__MATERIAL FOR THIS TASK__.
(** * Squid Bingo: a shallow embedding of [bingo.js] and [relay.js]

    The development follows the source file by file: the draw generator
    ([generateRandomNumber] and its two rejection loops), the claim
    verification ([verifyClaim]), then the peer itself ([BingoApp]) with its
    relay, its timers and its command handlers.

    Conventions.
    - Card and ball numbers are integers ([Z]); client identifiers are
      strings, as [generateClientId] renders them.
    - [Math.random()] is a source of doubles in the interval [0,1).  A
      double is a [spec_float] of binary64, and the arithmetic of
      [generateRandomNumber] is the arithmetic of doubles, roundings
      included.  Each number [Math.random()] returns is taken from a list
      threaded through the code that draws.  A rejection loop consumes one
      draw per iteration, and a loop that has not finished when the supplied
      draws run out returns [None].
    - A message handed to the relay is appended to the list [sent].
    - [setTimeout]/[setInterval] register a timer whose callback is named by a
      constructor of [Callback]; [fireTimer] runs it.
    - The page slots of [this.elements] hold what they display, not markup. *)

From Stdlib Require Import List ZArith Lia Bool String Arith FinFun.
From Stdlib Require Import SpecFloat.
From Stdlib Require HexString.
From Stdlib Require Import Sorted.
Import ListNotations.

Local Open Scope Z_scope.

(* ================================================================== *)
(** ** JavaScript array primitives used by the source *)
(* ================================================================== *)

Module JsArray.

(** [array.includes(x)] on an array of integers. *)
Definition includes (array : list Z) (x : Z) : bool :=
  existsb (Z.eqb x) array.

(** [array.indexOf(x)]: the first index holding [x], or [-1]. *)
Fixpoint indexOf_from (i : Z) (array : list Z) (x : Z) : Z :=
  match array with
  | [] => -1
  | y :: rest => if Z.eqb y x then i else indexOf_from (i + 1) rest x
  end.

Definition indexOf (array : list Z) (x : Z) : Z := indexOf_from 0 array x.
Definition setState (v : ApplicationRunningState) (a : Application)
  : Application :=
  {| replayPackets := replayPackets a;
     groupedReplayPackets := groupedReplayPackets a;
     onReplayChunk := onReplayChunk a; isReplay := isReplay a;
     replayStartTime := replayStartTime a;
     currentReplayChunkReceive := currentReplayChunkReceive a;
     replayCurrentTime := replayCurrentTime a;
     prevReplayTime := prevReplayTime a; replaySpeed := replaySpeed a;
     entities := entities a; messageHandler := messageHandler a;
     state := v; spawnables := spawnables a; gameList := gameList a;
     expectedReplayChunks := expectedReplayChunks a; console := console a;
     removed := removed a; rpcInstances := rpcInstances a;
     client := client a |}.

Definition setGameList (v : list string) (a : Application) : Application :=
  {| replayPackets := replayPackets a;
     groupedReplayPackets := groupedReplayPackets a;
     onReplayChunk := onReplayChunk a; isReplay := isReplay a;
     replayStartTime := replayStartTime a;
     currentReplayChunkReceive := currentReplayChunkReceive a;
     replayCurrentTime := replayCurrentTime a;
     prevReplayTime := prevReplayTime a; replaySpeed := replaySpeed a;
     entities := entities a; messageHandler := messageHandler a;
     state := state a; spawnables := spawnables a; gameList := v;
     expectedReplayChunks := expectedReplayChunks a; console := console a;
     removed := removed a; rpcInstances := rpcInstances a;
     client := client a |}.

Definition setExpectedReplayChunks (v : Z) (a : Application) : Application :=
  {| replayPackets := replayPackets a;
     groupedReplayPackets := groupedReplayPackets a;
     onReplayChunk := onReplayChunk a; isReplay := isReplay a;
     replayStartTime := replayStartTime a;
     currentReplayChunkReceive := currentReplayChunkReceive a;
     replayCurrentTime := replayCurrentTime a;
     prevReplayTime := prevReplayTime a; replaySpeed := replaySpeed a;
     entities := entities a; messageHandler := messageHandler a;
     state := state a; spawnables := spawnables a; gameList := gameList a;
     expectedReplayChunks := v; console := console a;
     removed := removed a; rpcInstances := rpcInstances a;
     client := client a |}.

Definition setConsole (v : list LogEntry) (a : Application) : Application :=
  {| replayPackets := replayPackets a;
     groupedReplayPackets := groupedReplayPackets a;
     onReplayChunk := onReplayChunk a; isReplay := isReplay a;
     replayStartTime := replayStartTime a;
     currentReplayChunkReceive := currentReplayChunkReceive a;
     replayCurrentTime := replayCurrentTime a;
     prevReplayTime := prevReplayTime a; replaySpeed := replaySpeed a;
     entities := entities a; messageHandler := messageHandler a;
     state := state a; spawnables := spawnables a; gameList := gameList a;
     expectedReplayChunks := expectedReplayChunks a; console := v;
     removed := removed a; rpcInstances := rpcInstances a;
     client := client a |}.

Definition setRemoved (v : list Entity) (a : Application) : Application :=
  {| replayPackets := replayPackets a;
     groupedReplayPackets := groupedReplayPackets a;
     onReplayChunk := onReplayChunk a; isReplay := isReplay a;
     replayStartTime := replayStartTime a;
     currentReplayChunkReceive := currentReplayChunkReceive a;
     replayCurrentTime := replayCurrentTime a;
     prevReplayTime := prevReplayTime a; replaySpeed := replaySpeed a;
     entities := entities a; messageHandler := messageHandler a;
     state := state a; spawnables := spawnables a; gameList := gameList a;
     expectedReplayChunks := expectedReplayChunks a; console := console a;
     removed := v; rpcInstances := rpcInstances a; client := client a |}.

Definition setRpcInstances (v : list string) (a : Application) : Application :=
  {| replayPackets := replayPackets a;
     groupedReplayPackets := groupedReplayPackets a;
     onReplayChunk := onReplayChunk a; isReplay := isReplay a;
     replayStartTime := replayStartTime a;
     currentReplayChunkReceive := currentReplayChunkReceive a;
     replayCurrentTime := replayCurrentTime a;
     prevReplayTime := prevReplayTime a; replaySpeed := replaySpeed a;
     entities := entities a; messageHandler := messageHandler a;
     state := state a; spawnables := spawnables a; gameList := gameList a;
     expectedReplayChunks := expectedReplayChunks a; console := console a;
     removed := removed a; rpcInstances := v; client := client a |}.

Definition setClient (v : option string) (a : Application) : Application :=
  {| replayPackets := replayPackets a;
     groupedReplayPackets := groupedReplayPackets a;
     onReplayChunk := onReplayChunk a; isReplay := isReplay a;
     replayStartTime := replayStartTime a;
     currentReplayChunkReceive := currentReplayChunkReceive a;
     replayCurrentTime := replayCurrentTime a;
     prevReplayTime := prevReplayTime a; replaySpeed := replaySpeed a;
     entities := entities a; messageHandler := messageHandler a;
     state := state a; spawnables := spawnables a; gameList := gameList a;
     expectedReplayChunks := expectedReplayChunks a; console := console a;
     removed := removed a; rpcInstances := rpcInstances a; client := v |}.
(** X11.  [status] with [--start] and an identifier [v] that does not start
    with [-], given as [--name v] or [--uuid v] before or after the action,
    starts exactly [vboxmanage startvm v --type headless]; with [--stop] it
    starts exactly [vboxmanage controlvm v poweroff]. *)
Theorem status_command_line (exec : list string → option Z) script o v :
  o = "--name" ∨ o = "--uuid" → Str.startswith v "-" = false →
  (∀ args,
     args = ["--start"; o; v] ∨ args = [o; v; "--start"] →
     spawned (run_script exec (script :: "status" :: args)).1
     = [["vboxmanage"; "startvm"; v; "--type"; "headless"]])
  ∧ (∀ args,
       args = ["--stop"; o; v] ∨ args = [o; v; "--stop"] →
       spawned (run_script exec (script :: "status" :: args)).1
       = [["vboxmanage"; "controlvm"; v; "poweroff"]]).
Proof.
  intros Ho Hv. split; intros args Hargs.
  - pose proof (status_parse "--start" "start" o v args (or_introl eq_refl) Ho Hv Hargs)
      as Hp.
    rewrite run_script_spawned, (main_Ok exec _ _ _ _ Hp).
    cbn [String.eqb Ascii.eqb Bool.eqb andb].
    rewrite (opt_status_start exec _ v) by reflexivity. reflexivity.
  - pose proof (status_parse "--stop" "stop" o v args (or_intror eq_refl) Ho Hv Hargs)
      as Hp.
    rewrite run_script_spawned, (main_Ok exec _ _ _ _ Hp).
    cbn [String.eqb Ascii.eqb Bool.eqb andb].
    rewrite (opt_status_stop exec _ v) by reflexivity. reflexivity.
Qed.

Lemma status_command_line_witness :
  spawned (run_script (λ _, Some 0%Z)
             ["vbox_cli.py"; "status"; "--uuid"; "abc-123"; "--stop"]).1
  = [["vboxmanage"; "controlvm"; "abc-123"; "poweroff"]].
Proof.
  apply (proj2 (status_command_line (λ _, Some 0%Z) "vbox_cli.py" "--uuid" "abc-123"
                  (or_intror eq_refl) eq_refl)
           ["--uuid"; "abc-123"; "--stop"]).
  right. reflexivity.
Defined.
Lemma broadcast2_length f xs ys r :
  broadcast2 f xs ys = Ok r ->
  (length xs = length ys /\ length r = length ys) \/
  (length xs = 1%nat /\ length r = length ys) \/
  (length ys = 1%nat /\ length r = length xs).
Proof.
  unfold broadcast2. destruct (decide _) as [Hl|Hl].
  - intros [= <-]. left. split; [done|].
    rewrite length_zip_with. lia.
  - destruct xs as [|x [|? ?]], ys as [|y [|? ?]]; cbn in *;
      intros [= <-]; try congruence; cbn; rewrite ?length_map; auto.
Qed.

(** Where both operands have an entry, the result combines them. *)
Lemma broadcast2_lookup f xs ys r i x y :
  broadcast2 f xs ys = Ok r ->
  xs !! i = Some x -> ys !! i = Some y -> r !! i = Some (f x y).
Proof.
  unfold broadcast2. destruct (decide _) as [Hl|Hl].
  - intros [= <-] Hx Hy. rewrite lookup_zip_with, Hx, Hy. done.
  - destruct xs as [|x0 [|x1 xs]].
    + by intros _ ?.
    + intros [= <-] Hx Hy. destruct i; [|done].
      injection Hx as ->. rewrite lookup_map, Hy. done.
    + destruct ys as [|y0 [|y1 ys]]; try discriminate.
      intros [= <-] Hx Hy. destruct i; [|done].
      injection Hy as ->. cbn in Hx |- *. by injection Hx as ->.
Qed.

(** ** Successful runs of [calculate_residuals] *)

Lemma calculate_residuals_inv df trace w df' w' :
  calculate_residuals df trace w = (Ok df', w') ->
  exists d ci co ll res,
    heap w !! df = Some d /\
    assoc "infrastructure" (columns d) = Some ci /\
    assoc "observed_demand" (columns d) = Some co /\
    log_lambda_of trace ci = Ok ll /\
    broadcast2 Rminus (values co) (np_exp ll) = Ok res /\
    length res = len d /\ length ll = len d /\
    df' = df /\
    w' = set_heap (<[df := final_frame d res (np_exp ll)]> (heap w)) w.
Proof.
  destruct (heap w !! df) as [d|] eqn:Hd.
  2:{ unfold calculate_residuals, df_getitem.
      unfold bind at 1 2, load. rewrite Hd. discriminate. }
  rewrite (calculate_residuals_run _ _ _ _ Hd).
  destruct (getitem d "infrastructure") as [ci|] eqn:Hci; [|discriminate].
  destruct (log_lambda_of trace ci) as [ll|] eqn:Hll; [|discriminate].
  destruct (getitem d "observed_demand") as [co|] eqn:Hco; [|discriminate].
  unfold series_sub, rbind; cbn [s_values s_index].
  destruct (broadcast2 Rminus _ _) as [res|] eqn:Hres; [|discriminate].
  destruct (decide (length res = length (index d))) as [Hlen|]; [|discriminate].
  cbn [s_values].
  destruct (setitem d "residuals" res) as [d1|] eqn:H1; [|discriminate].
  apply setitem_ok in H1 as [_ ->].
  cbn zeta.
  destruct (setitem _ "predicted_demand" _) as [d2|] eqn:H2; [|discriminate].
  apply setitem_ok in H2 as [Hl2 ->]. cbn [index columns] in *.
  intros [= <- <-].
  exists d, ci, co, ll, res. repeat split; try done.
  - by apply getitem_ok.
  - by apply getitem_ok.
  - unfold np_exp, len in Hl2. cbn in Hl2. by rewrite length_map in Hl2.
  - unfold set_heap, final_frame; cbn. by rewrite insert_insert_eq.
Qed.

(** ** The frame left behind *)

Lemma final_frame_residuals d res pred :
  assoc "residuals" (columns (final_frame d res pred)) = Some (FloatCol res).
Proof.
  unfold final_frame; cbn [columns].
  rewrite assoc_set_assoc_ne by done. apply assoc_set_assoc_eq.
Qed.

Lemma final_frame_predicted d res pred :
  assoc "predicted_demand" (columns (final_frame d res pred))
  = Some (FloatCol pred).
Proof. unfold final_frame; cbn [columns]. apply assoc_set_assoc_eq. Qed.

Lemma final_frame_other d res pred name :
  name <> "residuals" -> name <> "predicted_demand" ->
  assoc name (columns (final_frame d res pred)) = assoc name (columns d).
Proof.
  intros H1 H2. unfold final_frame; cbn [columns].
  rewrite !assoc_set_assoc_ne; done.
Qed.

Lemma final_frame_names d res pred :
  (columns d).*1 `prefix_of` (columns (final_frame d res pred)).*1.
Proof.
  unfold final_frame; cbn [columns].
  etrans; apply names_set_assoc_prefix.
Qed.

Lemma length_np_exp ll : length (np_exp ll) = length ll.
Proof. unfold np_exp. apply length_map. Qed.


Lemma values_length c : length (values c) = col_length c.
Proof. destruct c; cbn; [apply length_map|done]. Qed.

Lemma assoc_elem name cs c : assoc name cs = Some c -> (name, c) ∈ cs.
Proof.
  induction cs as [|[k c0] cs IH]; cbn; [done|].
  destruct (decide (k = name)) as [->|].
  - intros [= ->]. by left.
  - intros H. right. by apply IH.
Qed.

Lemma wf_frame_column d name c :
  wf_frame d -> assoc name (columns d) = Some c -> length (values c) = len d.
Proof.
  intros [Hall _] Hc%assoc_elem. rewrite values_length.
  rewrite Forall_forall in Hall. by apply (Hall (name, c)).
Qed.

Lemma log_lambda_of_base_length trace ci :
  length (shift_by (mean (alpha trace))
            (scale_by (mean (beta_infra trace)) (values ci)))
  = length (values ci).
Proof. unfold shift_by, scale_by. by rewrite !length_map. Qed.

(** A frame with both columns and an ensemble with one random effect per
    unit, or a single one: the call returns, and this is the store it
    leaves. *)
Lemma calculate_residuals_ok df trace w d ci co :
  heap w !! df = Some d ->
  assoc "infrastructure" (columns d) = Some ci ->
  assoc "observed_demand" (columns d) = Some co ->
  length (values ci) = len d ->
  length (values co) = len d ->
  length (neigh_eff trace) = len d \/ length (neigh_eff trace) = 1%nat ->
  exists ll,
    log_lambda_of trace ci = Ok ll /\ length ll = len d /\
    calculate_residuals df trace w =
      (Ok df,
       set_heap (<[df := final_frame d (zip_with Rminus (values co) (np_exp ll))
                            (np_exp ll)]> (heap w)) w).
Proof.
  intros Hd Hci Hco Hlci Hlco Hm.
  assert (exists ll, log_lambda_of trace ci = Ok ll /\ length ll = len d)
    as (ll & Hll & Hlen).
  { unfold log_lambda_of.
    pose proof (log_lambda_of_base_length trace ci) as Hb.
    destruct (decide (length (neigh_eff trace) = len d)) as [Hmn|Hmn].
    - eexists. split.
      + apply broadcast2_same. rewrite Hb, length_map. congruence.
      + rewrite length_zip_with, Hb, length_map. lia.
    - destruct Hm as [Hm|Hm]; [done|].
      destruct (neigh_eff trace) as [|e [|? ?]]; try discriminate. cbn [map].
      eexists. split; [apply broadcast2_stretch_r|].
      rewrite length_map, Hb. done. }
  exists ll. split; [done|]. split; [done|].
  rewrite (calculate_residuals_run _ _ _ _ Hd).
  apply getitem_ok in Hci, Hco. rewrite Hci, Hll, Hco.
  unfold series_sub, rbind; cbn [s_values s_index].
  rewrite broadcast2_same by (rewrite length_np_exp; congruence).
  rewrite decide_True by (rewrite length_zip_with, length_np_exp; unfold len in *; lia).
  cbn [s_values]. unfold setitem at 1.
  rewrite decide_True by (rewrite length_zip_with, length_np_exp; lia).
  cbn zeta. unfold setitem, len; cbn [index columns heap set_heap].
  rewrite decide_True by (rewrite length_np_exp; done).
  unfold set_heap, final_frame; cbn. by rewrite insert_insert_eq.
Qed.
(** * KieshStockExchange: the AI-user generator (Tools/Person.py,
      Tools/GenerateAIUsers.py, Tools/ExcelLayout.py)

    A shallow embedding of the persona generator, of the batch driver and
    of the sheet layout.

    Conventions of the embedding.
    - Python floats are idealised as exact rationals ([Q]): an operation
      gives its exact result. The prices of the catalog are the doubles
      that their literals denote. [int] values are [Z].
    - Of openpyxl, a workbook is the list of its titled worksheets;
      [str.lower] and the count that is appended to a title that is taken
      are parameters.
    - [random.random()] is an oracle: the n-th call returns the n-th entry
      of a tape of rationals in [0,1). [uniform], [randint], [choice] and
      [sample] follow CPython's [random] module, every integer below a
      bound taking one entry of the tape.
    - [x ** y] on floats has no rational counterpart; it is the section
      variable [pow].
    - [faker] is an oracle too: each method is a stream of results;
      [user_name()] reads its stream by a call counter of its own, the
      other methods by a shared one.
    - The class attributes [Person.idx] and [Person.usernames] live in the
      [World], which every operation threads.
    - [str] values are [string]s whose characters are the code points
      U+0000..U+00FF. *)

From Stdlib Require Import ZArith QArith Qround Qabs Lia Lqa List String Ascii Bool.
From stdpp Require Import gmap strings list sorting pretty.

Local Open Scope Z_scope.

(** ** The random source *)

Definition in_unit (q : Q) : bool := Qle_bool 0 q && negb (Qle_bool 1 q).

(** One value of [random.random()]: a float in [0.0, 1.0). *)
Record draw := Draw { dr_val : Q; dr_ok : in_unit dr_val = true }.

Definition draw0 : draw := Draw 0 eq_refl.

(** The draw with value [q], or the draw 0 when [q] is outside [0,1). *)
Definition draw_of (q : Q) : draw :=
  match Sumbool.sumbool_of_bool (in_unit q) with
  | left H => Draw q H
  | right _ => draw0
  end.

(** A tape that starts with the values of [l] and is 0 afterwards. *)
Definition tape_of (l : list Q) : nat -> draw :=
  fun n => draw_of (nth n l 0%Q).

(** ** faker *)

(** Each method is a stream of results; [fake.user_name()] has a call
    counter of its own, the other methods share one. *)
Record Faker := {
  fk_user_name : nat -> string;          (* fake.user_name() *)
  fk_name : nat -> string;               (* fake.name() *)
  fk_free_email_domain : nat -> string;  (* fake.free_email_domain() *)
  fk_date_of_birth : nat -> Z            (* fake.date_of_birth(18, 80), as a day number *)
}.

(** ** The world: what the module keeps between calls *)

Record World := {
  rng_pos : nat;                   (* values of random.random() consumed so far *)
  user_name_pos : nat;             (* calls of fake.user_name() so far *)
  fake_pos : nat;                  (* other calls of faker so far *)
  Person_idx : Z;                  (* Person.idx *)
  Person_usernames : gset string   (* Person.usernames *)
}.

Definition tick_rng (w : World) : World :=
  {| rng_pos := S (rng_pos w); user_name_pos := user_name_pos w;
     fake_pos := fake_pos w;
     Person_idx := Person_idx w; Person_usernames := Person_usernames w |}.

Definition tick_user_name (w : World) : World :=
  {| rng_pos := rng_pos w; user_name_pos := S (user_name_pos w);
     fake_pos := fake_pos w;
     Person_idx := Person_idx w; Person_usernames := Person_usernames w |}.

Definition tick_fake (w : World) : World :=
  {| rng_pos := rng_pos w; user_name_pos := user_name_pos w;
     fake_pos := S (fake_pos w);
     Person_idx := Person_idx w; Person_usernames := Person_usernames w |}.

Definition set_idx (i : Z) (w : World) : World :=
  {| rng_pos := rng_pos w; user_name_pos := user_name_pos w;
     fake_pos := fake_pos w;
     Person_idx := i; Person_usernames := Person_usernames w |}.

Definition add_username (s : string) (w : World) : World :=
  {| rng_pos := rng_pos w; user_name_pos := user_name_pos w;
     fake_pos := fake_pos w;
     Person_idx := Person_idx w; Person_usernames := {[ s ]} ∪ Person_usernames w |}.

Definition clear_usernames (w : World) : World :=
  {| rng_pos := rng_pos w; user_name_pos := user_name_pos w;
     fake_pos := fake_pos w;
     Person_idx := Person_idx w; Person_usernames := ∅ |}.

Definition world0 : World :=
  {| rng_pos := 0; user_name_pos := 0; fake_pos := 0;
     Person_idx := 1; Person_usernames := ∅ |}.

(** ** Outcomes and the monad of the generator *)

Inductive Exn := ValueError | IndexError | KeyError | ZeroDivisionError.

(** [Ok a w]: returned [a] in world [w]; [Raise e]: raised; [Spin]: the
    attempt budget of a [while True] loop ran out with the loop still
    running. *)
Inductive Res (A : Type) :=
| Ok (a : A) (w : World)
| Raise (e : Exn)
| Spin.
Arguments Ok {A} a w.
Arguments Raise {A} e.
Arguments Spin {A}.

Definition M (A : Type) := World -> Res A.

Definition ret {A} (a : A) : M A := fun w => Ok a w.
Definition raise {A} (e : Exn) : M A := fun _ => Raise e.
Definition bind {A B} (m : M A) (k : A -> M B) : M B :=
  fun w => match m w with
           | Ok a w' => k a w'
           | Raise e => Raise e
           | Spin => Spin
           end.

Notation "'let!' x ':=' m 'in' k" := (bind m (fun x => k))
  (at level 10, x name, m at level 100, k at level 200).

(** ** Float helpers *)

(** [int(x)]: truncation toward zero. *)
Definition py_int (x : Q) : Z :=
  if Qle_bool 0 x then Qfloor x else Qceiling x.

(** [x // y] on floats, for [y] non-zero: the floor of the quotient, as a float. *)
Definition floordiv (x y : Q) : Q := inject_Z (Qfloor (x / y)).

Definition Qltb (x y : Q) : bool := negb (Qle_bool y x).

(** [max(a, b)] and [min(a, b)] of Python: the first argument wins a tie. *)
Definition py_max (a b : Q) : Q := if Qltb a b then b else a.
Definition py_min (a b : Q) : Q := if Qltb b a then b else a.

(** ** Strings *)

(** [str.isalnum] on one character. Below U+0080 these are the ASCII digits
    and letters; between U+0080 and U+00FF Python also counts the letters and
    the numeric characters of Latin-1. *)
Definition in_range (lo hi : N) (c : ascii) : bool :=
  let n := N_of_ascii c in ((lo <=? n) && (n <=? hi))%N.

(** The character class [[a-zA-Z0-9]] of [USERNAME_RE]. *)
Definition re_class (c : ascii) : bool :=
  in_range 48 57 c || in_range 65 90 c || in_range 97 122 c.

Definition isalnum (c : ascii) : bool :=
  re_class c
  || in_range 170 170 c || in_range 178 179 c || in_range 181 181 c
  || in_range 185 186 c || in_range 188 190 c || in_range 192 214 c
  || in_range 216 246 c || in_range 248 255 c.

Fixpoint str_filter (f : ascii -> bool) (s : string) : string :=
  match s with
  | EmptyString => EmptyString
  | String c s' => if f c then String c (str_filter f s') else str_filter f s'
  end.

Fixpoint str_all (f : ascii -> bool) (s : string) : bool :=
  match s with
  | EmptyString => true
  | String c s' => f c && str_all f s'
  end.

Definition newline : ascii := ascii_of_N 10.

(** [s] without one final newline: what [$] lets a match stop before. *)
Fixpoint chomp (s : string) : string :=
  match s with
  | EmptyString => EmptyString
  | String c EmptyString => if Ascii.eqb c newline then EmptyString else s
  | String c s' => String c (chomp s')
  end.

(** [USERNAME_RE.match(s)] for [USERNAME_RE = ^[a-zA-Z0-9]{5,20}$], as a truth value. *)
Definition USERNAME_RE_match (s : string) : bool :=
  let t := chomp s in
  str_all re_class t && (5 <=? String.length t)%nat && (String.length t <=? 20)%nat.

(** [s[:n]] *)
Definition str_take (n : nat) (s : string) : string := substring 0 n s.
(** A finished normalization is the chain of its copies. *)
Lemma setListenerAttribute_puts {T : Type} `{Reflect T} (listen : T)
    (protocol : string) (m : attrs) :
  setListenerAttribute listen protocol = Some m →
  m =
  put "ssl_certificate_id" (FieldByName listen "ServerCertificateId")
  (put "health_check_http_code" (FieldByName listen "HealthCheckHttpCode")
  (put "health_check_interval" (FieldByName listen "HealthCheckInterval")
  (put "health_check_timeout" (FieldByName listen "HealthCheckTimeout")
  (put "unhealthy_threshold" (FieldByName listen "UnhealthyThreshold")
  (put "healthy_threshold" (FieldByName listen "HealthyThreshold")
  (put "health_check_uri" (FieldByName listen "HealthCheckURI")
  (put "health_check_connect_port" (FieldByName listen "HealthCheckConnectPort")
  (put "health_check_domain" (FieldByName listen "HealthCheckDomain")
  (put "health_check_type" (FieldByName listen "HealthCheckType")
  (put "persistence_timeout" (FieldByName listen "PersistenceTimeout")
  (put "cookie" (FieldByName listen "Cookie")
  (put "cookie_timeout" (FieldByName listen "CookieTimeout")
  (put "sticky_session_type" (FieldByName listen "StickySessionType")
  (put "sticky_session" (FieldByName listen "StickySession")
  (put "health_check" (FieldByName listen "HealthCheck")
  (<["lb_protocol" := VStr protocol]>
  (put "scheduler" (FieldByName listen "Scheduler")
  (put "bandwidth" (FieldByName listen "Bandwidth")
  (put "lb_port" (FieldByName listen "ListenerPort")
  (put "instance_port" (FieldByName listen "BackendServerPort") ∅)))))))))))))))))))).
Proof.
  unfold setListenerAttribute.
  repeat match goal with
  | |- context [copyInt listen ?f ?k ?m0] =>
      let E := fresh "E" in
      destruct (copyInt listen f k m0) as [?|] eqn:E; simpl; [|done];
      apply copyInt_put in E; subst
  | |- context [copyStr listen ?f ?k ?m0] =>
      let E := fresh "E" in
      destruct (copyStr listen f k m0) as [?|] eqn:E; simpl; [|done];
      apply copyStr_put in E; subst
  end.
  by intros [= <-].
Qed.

__TASK REQUIREMENTS__.
All lines from the opening of the records through the line where "- The page slots" occurs are to be output verbatim. No other line belongs in the answer.

__EXERCISE RESULT__.
(** * Squid Bingo: a shallow embedding of [bingo.js] and [relay.js]

    The development follows the source file by file: the draw generator
    ([generateRandomNumber] and its two rejection loops), the claim
    verification ([verifyClaim]), then the peer itself ([BingoApp]) with its
    relay, its timers and its command handlers.

    Conventions.
    - Card and ball numbers are integers ([Z]); client identifiers are
      strings, as [generateClientId] renders them.
    - [Math.random()] is a source of doubles in the interval [0,1).  A
      double is a [spec_float] of binary64, and the arithmetic of
      [generateRandomNumber] is the arithmetic of doubles, roundings
      included.  Each number [Math.random()] returns is taken from a list
      threaded through the code that draws.  A rejection loop consumes one
      draw per iteration, and a loop that has not finished when the supplied
      draws run out returns [None].
    - A message handed to the relay is appended to the list [sent].
    - [setTimeout]/[setInterval] register a timer whose callback is named by a
      constructor of [Callback]; [fireTimer] runs it.
    - The page slots of [this.elements] hold what they display, not markup. *)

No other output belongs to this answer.